Humans substantially outperform current AI systems on the ARC benchmark. For instance, the best-performing AI models, Claude-3.5-N and GPT-4o-NS, achieved 19.3% and 42.0% accuracy respectively on the evaluation set, which is considerably lower than human performance. This stark contrast highlights the complexity and challenges associated with ARC tasks for current AI systems.

Implications and Future Directions

The findings have several critical implications:

Cognitive Science:
- The dataset (H-ARC) provides rich behavioral data on human problem-solving strategies, which could be valuable for cognitive scientists. Understanding how humans solve ARC tasks could yield insights into the nature of abstract reasoning and cognitive processes.
AI Development:
- The gap between human and AI performance on ARC tasks underscores the limitations of current models in abstract reasoning and out-of-distribution generalization. Future AI research could focus on mimicking human problem-solving strategies, particularly the iterative refinement approach observed in human participants.
Benchmark Evaluation:
- The comprehensive evaluation of human performance on the full ARC benchmark sets a more accurate baseline for future AI models.
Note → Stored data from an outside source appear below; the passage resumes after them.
(** The stack of kept frames, last one first, is linked by [follows]. *)
Lemma keep_frame_linked kept next :
  adjacent (flip follows) kept -> adjacent (flip follows) (keep_frame kept next).
Proof.
  induction kept as [|cur older IH]; intros Hk; [done|].
  simpl. apply adjacent_cons in Hk as Hc.
  case_decide as Eid.
  - destruct (IsLast cur) eqn:El; simpl; [done|].
    destruct (Z.eqb_spec (FrameNumber next) (u16 (FrameNumber cur + 1))); simpl; [|done].
    split; [|done]. unfold flip, follows. by rewrite decide_True.
  - destruct (Z.eqb_spec (FrameNumber next) 0); simpl; [|done].
    destruct (IsLast cur) eqn:El; [|by apply IH, Hc].
    split; [|done]. unfold flip, follows. by rewrite decide_False.
Qed.

Lemma keep_frame_sublist kept next :
  sublist (keep_frame kept next) (next :: kept).
Proof.
  induction kept as [|cur older IH]; simpl; [done|].
  repeat case_match; try done; try by constructor.
  etransitivity; [exact IH|]. constructor. by constructor.
Qed.

Lemma keep_frame_keeps kept next cur :
  head kept = Some cur -> follows cur next -> keep_frame kept next = next :: kept.
Proof.
  destruct kept as [|c older]; [done|]. intros [= ->]. unfold follows. simpl.
  case_decide; intros [-> ->]; by rewrite Z.eqb_refl.
Qed.

Lemma fold_keep_linked frames kept :
  adjacent (flip follows) kept -> adjacent (flip follows) (fold_left keep_frame frames kept).
Proof.
  revert kept. induction frames as [|f l IH]; intros kept H; [done|].
  by apply IH, keep_frame_linked.
Qed.

Lemma fold_keep_sublist frames kept :
  sublist (fold_left keep_frame frames kept) (rev frames ++ kept).
Proof.
  revert kept. induction frames as [|f l IH]; intros kept; [done|]. simpl.
  etransitivity; [apply IH|]. rewrite <- app_assoc. apply sublist_app; [done|].
  apply keep_frame_sublist.
Qed.

Lemma fold_keep_fixed frames kept :
  adjacent follows frames ->
  (forall f g, head kept = Some f -> head frames = Some g -> follows f g) ->
  fold_left keep_frame frames kept = rev frames ++ kept.
Proof.
  revert kept. induction frames as [|f l IH]; intros kept Hf Hk; [done|]. simpl.
  apply adjacent_cons in Hf as [Hfl Hl].
  assert (keep_frame kept f = f :: kept) as ->.
  { destruct kept as [|c older]; [done|]. by apply (keep_frame_keeps _ _ c), Hk. }
  rewrite IH; [by rewrite <- app_assoc|done|].
  intros f' g [= ->]. apply Hfl.
Qed.

Lemma pruneFrameQueue_correct frames :
  pruneFrameQueue frames = Ok (prune_reference frames)
  /\ adjacent follows (prune_reference frames)
  /\ sublist (prune_reference frames) frames
  /\ (adjacent follows frames <-> prune_reference frames = frames).
Proof.
  assert (adjacent follows (prune_reference frames)) as Hadj.
  { apply adjacent_rev, fold_keep_linked. done. }
  split_and!; [apply pruneFrameQueue_eq|done| |split].
  - pose proof (sublist_rev _ _ (fold_keep_sublist frames [])) as H.
    by rewrite app_nil_r, rev_involutive in H.
  - intros H. unfold prune_reference. rewrite fold_keep_fixed by done.
    by rewrite app_nil_r, rev_involutive.
  - by intros <-.
Qed.

(** [pruneFrameQueue] terminates without indexing out of range and
    computes the one-pass reference; its result is a subsequence of the
    queue in which every frame is the next frame of the open channel before
    it or the first frame after a closed channel (the Holocene rules), and a
    queue that already obeys the rules is left alone. *)
Theorem pruneFrameQueue_spec frames :
  pruneFrameQueue frames = Ok (prune_reference frames)
  /\ adjacent follows (prune_reference frames)
  /\ sublist (prune_reference frames) frames
  /\ (adjacent follows frames <-> prune_reference frames = frames).
Proof. apply pruneFrameQueue_correct. Qed.

(** ** Laws of the stage *)

Section Laws.
Context {S : Type} `{!NextDataProvider S} {I : S -> Prop} `{!NextDataLaws S I}.

Implicit Types fq : FrameQueue S.
Lemma AddFrame_fixed ch f b ch' : AddFrame ch f b = Ok ch' ->
  ch_id ch' = ch_id ch /\ requireInOrder ch' = requireInOrder ch /\ openBlock ch' = openBlock ch.
Proof. by intros [_ ->]%AddFrame_Ok. Qed.

Lemma IngestFrame_inv cb f : bank_inv cb -> frame_ok f ->
  exists cb', IngestFrame cb f = Ok cb' /\ bank_inv cb' /\ cb_prev cb' = cb_prev cb.
Proof.
  intros [Hp Hb Ht] Hf. unfold IngestFrame.
  assert (exists cb1 ch1,
    match channels cb !! ID f with
    | Some ch => (cb, ch)
    | None =>
        (cb_with cb (<[ID f := NewChannel (ID f) (ChannelBank_Origin cb) false]> (channels cb))
           (channelQueue cb ++ [ID f]),
         NewChannel (ID f) (ChannelBank_Origin cb) false)
    end = (cb1, ch1) /\ bank_inv cb1 /\ cb_prev cb1 = cb_prev cb
    /\ channels cb1 !! ID f = Some ch1) as (cb1 & ch1 & -> & Hinv & Hprev & Hch).
  { destruct (channels cb !! ID f) as [ch|] eqn:E; [by exists cb, ch|].
    eexists _, _. split; [reflexivity|]. simpl. rewrite lookup_insert_eq.
    split_and!; [|done|done]. constructor; simpl; [done| |].
    - apply bank_ok_open; [done|done|apply NewChannel_wf|done|done].
    - unfold bank_total. rewrite map_sum_insert by done. simpl.
      unfold bank_total in Ht. lia. }
  case_match; [by exists cb1|]. rewrite <- Hprev.
  destruct Hinv as [Hp1 Hb1 Ht1].
  destruct (bk_channel _ _ Hb1 _ _ Hch) as (Hw & Hid & Ho).
  destruct (AddFrame ch1 f (ChannelBank_Origin cb)) as [ch2| |] eqn:Ea.
  - apply AddFrame_fixed in Ea as Hfix. destruct Hfix as (E1 & E2 & _).
    apply AddFrame_size in Ea as Hs; [|done|done].
    apply AddFrame_wf_lemma in Ea as Hw2; [|done|done].
    assert (ID f ∈ channelQueue cb1) by by apply (bk_dom _ _ Hb1); exists ch1.
    edestruct (bank_prune_spec (cb_with cb1 (<[ID f := ch2]> (channels cb1)) (channelQueue cb1)))
      as (k & Hrun & Hi & _).
    + done.
    + apply bank_ok_update; congruence || done.
    + simpl. unfold bank_total. rewrite <- insert_delete_eq.
      rewrite map_sum_insert by apply lookup_delete_eq.
      rewrite (map_sum_delete _ _ _ _ Hch). unfold bank_total, BankLimit, two64 in *. lia.
    + rewrite Hrun. eexists. split_and!; [done|done|done].
  - by exists cb1.
  - by apply AddFrame_no_panic in Ea.
Qed.
(* ===== verification/ChannelAssembler.v ===== *)
(** * The channel assembler and the channel mux

    Models [rhs-node/rollup/derive/channel_assembler.go] (the Holocene
    channel stage: one channel at a time, frames strictly in order) and
    [rhs-node/rollup/derive/channel_mux.go] (the switch between the channel
    bank and the assembler).  The ingestion loop has no bound of its own: it
    runs until the frame provider fails, so the model takes fuel and returns
    [None] when the fuel runs out; [exhausts] bounds the frames a provider
    still has, and that bound is enough fuel. *)

From S2P Require Import Prelude EthTypes RollupConfig Frames FrameQueue Channel ChannelBank.

Record ChannelAssembler (S : Type) : Type := {
  ca_spec : ChainSpec;
  ca_channel : option Channel;
  ca_prev : S }.
Arguments ca_spec {S} _.
Arguments ca_channel {S} _.
Arguments ca_prev {S} _.

Section Stage.
Context {S : Type} `{!NextFrameProvider S}.
Implicit Types ca : ChannelAssembler S.

Definition NewChannelAssembler (spec : ChainSpec) (prev : S) : ChannelAssembler S :=
  {| ca_spec := spec; ca_channel := None; ca_prev := prev |}.

Definition ca_with ca (ch : option Channel) : ChannelAssembler S :=
  {| ca_spec := ca_spec ca; ca_channel := ch; ca_prev := ca_prev ca |}.

Definition ChannelAssembler_Origin ca : L1BlockRef := frame_Origin (ca_prev ca).

Definition resetChannel ca : ChannelAssembler S := ca_with ca None.
Definition ex_singular (epoch time : Z) : SingularBatch :=
  {| sb_ParentHash := 77; sb_EpochNum := epoch; sb_EpochHash := 1000 + epoch;
     sb_Timestamp := time; sb_Transactions := [[2; 9]] |}.

Definition ex_l1 (n t : Z) : L1BlockRef :=
  {| l1_Hash := 1000 + n; l1_Number := n; l1_ParentHash := 0; l1_Time := t |}.

(** A span batch of three blocks of two epochs. *)
Definition ex_blocks : SpanBatch unit :=
  {| ParentCheck := replicate 20 0; L1OriginCheck := replicate 20 0;
     GenesisTimestamp := 50; ChainID := 7;
     Batches := singularBatchToElement <$> [ex_singular 5 100; ex_singular 5 102; ex_singular 6 104];
     cache_originBits := 0; cache_blockTxCounts := []; sbtxs := None |}.

Lemma GetSingularBatches_spec_witness :
  exists l, GetSingularBatches ex_blocks [ex_l1 5 90; ex_l1 6 102] zeroL2BlockRef = Ok l.
Proof.
  apply (GetSingularBatches_spec ex_blocks [ex_l1 5 90; ex_l1 6 102] zeroL2BlockRef).
  - intros [|[|i]] [|[|j]] a b Ha Hb Hij; simplify_eq/=; try lia; try done.
  - intros [|[|[|i]]] [|[|[|j]]] a b Ha Hb Hij; vm_compute in Ha, Hb; simplify_eq; simpl; lia.
  - intros el Hel. assert (el_EpochNum el = 5 \/ el_EpochNum el = 6) as [E|E].
    { unfold after in Hel. apply list_elem_of_filter in Hel as [_ Hel]. vm_compute in Hel.
      repeat (apply elem_of_cons in Hel as [->|Hel]; [simpl; auto|]). by apply elem_of_nil in Hel. }
    + exists (ex_l1 5 90). rewrite E. split; [|done]. by left.
    + exists (ex_l1 6 102). rewrite E. split; [|done]. by right; left.
Defined.
(* ===== verification/SpanTxs.v ===== *)
(** * The transaction columns of span batches

    Models [derive/span_batch_txs.go], [derive/span_batch_tx.go] and
    [ReadTxData] of [derive/span_batch.go]: the columns in which a span batch
    stores its transactions, and shows that they keep the promises of
    [SpanBatchTxsLaws] that the span-batch codec is proved against.  The
    transaction type and the RLP codec are libraries ([go-ethereum]'s
    core/types and rlp): their operations are the class [EthLib], and the
    documented behaviour the proofs use is the class [EthLibLaws]. *)

From S2P Require Import Prelude EthTypes SpanBatch.

Definition LegacyTxType : Z := 0.
Definition AccessListTxType : Z := 1.
Definition DynamicFeeTxType : Z := 2.

(** [rlp.ErrValueTooLarge] and [derive.ErrTypedTxTooShort] *)
Definition ErrValueTooLarge : error := Msg "rlp: value size exceeds available input length".
Definition ErrTypedTxTooShort : error := Msg "typed transaction data too short".
Definition ErrTxTypeNotSupported : error := Msg "transaction type not supported".

(** ** The library *)

(** The structs of span_batch_tx.go; [A] and [U] are the library's access
    lists and authorization lists. *)
Inductive spanBatchTxData (A U : Type) : Type :=
  | spanBatchLegacyTxData (Value GasPrice : Z) (Data : bytes)
  | spanBatchAccessListTxData (Value GasPrice : Z) (Data : bytes) (AccessList : A)
  | spanBatchDynamicFeeTxData (Value GasTipCap GasFeeCap : Z) (Data : bytes) (AccessList : A)
  | spanBatchSetCodeTxData (Value GasTipCap GasFeeCap : Z) (Data : bytes) (AccessList : A)
      (AuthorizationList : U).
Arguments spanBatchLegacyTxData {A U}.
Arguments spanBatchAccessListTxData {A U}.
Arguments spanBatchDynamicFeeTxData {A U}.
Arguments spanBatchSetCodeTxData {A U}.

Definition txType {A U} (d : spanBatchTxData A U) : Z :=
  match d with
  | spanBatchLegacyTxData _ _ _ => LegacyTxType
  | spanBatchAccessListTxData _ _ _ _ => AccessListTxType
  | spanBatchDynamicFeeTxData _ _ _ _ _ => DynamicFeeTxType
  | spanBatchSetCodeTxData _ _ _ _ _ _ => SetCodeTxType
  end.

(** The arguments of [types.NewTx] that the code builds. *)
Inductive TxData (A U : Type) : Type :=
  | LegacyTx (Nonce GasPrice Gas : Z) (To : option Z) (Value : Z) (Data : bytes) (V R S : Z)
  | AccessListTx (ChainID Nonce GasPrice Gas : Z) (To : option Z) (Value : Z) (Data : bytes)
      (AccessList : A) (V R S : Z)
  | DynamicFeeTx (ChainID Nonce GasTipCap GasFeeCap Gas : Z) (To : option Z) (Value : Z)
      (Data : bytes) (AccessList : A) (V R S : Z)
  | SetCodeTx (ChainID Nonce GasTipCap GasFeeCap Gas To Value : Z) (Data : bytes)
      (AccessList : A) (AuthList : U) (V R S : Z).
Arguments LegacyTx {A U}.
Arguments AccessListTx {A U}.
Arguments DynamicFeeTx {A U}.
Arguments SetCodeTx {A U}.
(* ===== verification/BatchStages.v ===== *)
(** * The batch stages

    Models [rhs-node/rollup/derive/base_batch_stage.go] (the shared state of
    the batch stages: buffered L1 origins and the cached singular batches of
    a span batch), [batch_queue.go] (the pre-Holocene stage, which buffers
    batches), [batch_stage.go] (the Holocene stage, which takes them strictly
    in order) and [batch_mux.go] (the switch between them).  The stages pull
    from any [NextBatchProvider]; the execution client is the
    [SafeBlockFetcher] record. *)

From S2P Require Import Prelude EthTypes RollupConfig SpanBatch Batches.

(** ** Interface *)

(** [NextBatchProvider]: the next batch, the origin of the pipeline and the
    flush of the current channel. *)
Class NextBatchProvider (P : Type) (T : Type) := {
  prev_NextBatch : P -> P * result (Batch T);
  batch_Origin : P -> L1BlockRef;
  prev_FlushChannel : P -> result P }.

(** ** The shared state *)

Record baseBatchStage (P : Type) : Type := {
  bs_config : Config;
  bs_prev : P;
  bs_l2 : SafeBlockFetcher;
  origin : L1BlockRef;
  l1Blocks : list L1BlockRef;
  nextSpan : list SingularBatch }.
Arguments bs_config {P} _.
Arguments bs_prev {P} _.
Arguments bs_l2 {P} _.
Arguments origin {P} _.
Arguments l1Blocks {P} _.
Arguments nextSpan {P} _.

Section Base.
Context {P T : Type} `{!NextBatchProvider P T}.
Implicit Types bs : baseBatchStage P.

Definition newBaseBatchStage (cfg : Config) (prev : P) (l2 : SafeBlockFetcher)
    : baseBatchStage P :=
  {| bs_config := cfg; bs_prev := prev; bs_l2 := l2; origin := zeroL1BlockRef;
     l1Blocks := []; nextSpan := [] |}.

Definition set_config bs (cfg : Config) : baseBatchStage P :=
  {| bs_config := cfg; bs_prev := bs_prev bs; bs_l2 := bs_l2 bs; origin := origin bs;
     l1Blocks := l1Blocks bs; nextSpan := nextSpan bs |}.
Definition set_prev bs (prev : P) : baseBatchStage P :=
  {| bs_config := bs_config bs; bs_prev := prev; bs_l2 := bs_l2 bs; origin := origin bs;
     l1Blocks := l1Blocks bs; nextSpan := nextSpan bs |}.
Definition set_origins bs (o : L1BlockRef) (l : list L1BlockRef) : baseBatchStage P :=
  {| bs_config := bs_config bs; bs_prev := bs_prev bs; bs_l2 := bs_l2 bs; origin := o;
     l1Blocks := l; nextSpan := nextSpan bs |}.
Definition set_span bs (span : list SingularBatch) : baseBatchStage P :=
  {| bs_config := bs_config bs; bs_prev := bs_prev bs; bs_l2 := bs_l2 bs; origin := origin bs;
     l1Blocks := l1Blocks bs; nextSpan := span |}.

Definition base_Origin bs : L1BlockRef := batch_Origin (bs_prev bs).

Definition with_parent (b : SingularBatch) (h : Hash) : SingularBatch :=
  {| sb_ParentHash := h; sb_EpochNum := sb_EpochNum b; sb_EpochHash := sb_EpochHash b;
     sb_Timestamp := sb_Timestamp b; sb_Transactions := sb_Transactions b |}.

Definition popNextBatch bs (parent : L2BlockRef)
    : baseBatchStage P * result SingularBatch :=
  match nextSpan bs with
  | [] => (bs, Panic)
  | nextBatch :: rest => (set_span bs rest, Ok (with_parent nextBatch (l2_Hash parent)))
  end.

(** [None] is the nil batch. *)
Definition nextFromSpanBatch bs (parent : L2BlockRef)
    : baseBatchStage P * option (SingularBatch * bool) :=
  match nextSpan bs with
  | [] => (bs, None)
  | next :: rest =>
      if sb_Timestamp next =? l2_Time parent +u BlockTime (bs_config bs) then
        (set_span bs rest,
         Some (with_parent next (l2_Hash parent), bool_decide (rest = [])))
      else (set_span bs [], None)
  end.

Definition originBehind bs (parent : L2BlockRef) : bool :=
  l1_Number (batch_Origin (bs_prev bs)) <? bid_Number (l2_L1Origin parent).

(** [l1Blocks[i:]] for the first block with the number, if there is one. *)
Fixpoint advance_to (num : Z) (all l : list L1BlockRef) : list L1BlockRef :=
  match l with
  | [] => all
  | b :: t => if num =? l1_Number b then l else advance_to num all t
  end.

Definition updateOrigins bs (parent : L2BlockRef) : baseBatchStage P :=
  let behind := originBehind bs parent in
  let now := batch_Origin (bs_prev bs) in
  let bs :=
    if decide (origin bs <> now) then
      set_origins bs now (if negb behind then l1Blocks bs ++ [now] else [])
    else bs in
  match l1Blocks bs with
  | [] => bs
  | first :: _ =>
      if l1_Number first <? bid_Number (l2_L1Origin parent) then
        set_origins bs (origin bs)
          (advance_to (bid_Number (l2_L1Origin parent)) (l1Blocks bs) (l1Blocks bs))
      else bs
  end.

Definition base_reset bs (base : L1BlockRef) : baseBatchStage P :=
  set_span (set_origins bs base [base]) [].

Definition deriveNextEmptyBatch bs (outOfData : bool) (parent : L2BlockRef)
    : baseBatchStage P * result SingularBatch :=
  match l1Blocks bs with
  | [] => (bs, Panic)
  | epoch :: later =>
      let expiryEpoch := l1_Number epoch +u SeqWindowSize (bs_config bs) in
      let forceEmptyBatches :=
        ((expiryEpoch =? l1_Number (origin bs)) && outOfData)
        || (expiryEpoch <? l1_Number (origin bs)) in
      let firstOfEpoch := l1_Number epoch =? bid_Number (l2_L1Origin parent) +u 1 in
      let nextTimestamp := l2_Time parent +u BlockTime (bs_config bs) in
      if negb forceEmptyBatches then (bs, Err EOF)
      else match later with
           | [] => (bs, Err EOF)
           | nextEpoch :: _ =>
               if (nextTimestamp <? l1_Time nextEpoch) || firstOfEpoch then
                 (bs, Ok {| sb_ParentHash := l2_Hash parent; sb_EpochNum := l1_Number epoch;
                            sb_EpochHash := l1_Hash epoch; sb_Timestamp := nextTimestamp;
                            sb_Transactions := [] |})
               else (set_origins bs (origin bs) later, Err EOF)
           end
  end.

(** The safe head's origin is the epoch, or the block before it. *)
Definition epoch_matches (epoch : L1BlockRef) (parent : L2BlockRef) : bool :=
  bool_decide (l2_L1Origin parent = L1BlockRef_ID epoch)
  || (bid_Number (l2_L1Origin parent) =? l1_Number epoch -u 1).

End Base.

Definition crit (s : string) : error := Leveled LevelCritical (Msg s).

(** ** The pre-Holocene batch queue *)

Record BatchQueue (P T : Type) : Type := {
  bq_base : baseBatchStage P;
  batches : list (BatchWithL1InclusionBlock T) }.
Arguments bq_base {P T} _.
Arguments batches {P T} _.

(** The loop of [deriveNextBatch] over the buffered batches. *)
Inductive loop_result (T : Type) : Type :=
  | LoopNext (next : option (BatchWithL1InclusionBlock T))
      (remaining : list (BatchWithL1InclusionBlock T))
  | LoopUndecided (remaining : list (BatchWithL1InclusionBlock T))
  | LoopError (e : error)
  | LoopPanic.
Arguments LoopNext {T} next remaining.
Arguments LoopUndecided {T} remaining.
Arguments LoopError {T} e.
Arguments LoopPanic {T}.

Fixpoint batch_loop {T} (cfg : Config) (l1 : list L1BlockRef) (parent : L2BlockRef)
    (l2 : SafeBlockFetcher) (remaining todo : list (BatchWithL1InclusionBlock T))
    : Config * loop_result T :=
  match todo with
  | [] => (cfg, LoopNext None remaining)
  | batch :: rest =>
      match CheckBatch cfg l1 parent batch l2 with
      | (cfg, Ok BatchFuture) => batch_loop cfg l1 parent l2 (remaining ++ [batch]) rest
      | (cfg, Ok BatchDrop) => batch_loop cfg l1 parent l2 remaining rest
      | (cfg, Ok BatchAccept) => (cfg, LoopNext (Some batch) (remaining ++ rest))
      | (cfg, Ok BatchUndecided) => (cfg, LoopUndecided (remaining ++ batch :: rest))
      | (cfg, Ok BatchPast) => (cfg, LoopError (crit "unknown batch validity type"))
      | (cfg, Err e) => (cfg, LoopError e)
      | (cfg, Panic) => (cfg, LoopPanic)
      end
  end.

Section Queue.
Context {P T : Type} `{!NextBatchProvider P T}.
Implicit Types bq : BatchQueue P T.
AI systems need to demonstrate significant improvements to surpass this established human baseline.

Detailed Analyses

The authors perform several analyses to understand the difficulty of ARC tasks, including:

Grid Dimension Errors: They observe that humans make fewer errors related to grid dimensions compared to AI models.
Edit Distance: Both humans and AI show similar edit distances from correct outputs, though the types of errors differ.
Error Divergence and Copy Errors: Humans exhibit a wider range of unique errors, indicating diverse problem-solving approaches, whereas AI errors were often less varied.

Conclusion

This paper provides a robust estimate of human performance on the ARC benchmark and highlights the substantial gap between human and AI capabilities in solving these tasks. The public release of the H-ARC dataset is expected to foster further research, helping the AI community develop more advanced models that better mimic human abstract reasoning and problem-solving capabilities. Through detailed action traces and solution descriptions, the dataset offers a valuable resource for both cognitive scientists and AI researchers aiming to bridge the gap between human and machine intelligence in complex reasoning tasks.